# Exercise brief
The expected answer is the set of lines in the data below between the line holding "List.map (fun p" and the line holding "Definition root_bits (p", inclusive, written out exactly.

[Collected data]

☆ ☆ ☆ ☆ ☆ ☆ ☆

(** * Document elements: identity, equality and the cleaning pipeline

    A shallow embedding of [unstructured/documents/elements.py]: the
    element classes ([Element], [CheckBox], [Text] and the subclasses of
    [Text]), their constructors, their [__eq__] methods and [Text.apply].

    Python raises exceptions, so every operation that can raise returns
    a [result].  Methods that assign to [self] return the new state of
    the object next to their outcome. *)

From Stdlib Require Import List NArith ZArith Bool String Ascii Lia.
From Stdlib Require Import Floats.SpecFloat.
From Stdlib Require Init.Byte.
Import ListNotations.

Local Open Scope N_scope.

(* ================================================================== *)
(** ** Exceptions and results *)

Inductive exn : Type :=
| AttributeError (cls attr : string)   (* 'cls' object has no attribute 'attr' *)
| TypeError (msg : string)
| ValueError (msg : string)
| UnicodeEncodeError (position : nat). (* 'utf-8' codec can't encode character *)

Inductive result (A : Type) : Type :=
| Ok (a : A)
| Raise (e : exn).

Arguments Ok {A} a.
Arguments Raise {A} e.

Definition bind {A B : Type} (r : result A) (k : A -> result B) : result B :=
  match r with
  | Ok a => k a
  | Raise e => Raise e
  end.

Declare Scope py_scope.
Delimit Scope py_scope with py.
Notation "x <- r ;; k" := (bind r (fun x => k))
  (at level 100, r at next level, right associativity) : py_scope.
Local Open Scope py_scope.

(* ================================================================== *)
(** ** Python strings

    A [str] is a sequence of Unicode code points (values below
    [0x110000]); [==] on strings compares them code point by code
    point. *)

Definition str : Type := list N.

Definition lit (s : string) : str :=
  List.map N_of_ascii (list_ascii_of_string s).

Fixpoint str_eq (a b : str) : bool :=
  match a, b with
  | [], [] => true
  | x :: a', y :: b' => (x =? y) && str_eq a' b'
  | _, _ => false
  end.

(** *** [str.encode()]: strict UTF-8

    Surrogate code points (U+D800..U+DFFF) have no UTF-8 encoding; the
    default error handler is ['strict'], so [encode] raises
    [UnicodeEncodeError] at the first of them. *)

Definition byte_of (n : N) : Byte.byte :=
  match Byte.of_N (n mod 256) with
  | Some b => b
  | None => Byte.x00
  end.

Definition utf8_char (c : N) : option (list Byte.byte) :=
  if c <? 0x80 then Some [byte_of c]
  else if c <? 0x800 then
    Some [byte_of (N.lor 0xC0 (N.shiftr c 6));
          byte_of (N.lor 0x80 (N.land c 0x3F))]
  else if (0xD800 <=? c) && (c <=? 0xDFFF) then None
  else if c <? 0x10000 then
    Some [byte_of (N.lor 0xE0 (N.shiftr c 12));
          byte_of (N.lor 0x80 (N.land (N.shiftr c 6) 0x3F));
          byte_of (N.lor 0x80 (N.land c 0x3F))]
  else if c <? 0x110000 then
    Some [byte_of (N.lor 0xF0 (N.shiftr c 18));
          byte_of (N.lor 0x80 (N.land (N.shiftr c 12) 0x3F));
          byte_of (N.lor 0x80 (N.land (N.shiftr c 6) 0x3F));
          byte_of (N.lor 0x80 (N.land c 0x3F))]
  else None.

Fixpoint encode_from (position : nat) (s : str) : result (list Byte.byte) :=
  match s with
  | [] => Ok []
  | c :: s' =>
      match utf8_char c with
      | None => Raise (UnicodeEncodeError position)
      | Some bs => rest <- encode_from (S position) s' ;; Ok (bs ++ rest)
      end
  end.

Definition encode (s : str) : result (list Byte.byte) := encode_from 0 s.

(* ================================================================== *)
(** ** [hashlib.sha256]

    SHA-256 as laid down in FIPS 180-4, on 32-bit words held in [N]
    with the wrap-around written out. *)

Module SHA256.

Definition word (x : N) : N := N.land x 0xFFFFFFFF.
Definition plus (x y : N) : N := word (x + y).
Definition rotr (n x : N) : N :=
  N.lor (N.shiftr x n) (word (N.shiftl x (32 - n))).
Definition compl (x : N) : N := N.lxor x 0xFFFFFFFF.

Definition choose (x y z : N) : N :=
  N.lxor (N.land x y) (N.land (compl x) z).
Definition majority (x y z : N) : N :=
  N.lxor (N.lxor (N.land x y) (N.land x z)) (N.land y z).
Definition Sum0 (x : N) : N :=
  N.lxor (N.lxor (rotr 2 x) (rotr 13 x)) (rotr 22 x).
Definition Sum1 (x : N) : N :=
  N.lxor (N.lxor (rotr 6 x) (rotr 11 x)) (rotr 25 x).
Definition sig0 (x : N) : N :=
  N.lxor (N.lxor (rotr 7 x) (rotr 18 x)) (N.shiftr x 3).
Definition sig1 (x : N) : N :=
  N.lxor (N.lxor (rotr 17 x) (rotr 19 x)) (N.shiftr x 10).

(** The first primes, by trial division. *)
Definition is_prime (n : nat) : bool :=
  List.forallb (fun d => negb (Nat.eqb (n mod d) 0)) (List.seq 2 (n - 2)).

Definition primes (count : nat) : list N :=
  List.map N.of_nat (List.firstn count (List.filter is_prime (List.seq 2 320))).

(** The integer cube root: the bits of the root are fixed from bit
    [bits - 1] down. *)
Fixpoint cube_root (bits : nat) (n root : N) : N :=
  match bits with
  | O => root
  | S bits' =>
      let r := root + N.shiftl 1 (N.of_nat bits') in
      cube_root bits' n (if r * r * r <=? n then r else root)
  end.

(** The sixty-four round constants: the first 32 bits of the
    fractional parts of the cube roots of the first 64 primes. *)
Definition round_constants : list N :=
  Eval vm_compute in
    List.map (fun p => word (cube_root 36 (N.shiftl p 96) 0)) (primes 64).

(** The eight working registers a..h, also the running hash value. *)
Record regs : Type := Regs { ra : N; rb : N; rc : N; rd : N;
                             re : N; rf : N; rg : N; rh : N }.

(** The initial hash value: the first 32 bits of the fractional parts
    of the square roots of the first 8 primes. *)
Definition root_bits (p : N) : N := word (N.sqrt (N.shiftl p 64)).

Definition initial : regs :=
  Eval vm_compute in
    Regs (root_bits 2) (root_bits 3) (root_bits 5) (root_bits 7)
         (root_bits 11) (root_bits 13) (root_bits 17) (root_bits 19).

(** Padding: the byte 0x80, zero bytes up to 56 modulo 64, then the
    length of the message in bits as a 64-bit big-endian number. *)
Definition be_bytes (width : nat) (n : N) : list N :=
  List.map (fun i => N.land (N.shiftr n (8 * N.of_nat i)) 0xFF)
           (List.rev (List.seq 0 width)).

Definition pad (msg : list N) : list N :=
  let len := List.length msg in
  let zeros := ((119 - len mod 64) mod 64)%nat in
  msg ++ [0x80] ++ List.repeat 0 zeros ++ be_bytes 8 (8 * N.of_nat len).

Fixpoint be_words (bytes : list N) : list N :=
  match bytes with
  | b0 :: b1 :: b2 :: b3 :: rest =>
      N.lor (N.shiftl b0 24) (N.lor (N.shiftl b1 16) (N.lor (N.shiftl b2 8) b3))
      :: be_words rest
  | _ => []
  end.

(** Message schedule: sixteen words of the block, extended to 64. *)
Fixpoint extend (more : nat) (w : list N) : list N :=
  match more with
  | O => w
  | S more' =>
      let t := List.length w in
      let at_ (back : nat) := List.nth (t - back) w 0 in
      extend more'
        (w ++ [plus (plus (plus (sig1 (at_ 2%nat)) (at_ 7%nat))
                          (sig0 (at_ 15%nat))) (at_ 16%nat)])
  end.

☆ ☆ ☆ ☆ ☆ ☆ ☆

# Solution for this exercise
    List.map (fun p => word (cube_root 36 (N.shiftl p 96) 0)) (primes 64).

(** The eight working registers a..h, also the running hash value. *)
Record regs : Type := Regs { ra : N; rb : N; rc : N; rd : N;
                             re : N; rf : N; rg : N; rh : N }.

(** The initial hash value: the first 32 bits of the fractional parts
    of the square roots of the first 8 primes. *)
Definition root_bits (p : N) : N := word (N.sqrt (N.shiftl p 64)).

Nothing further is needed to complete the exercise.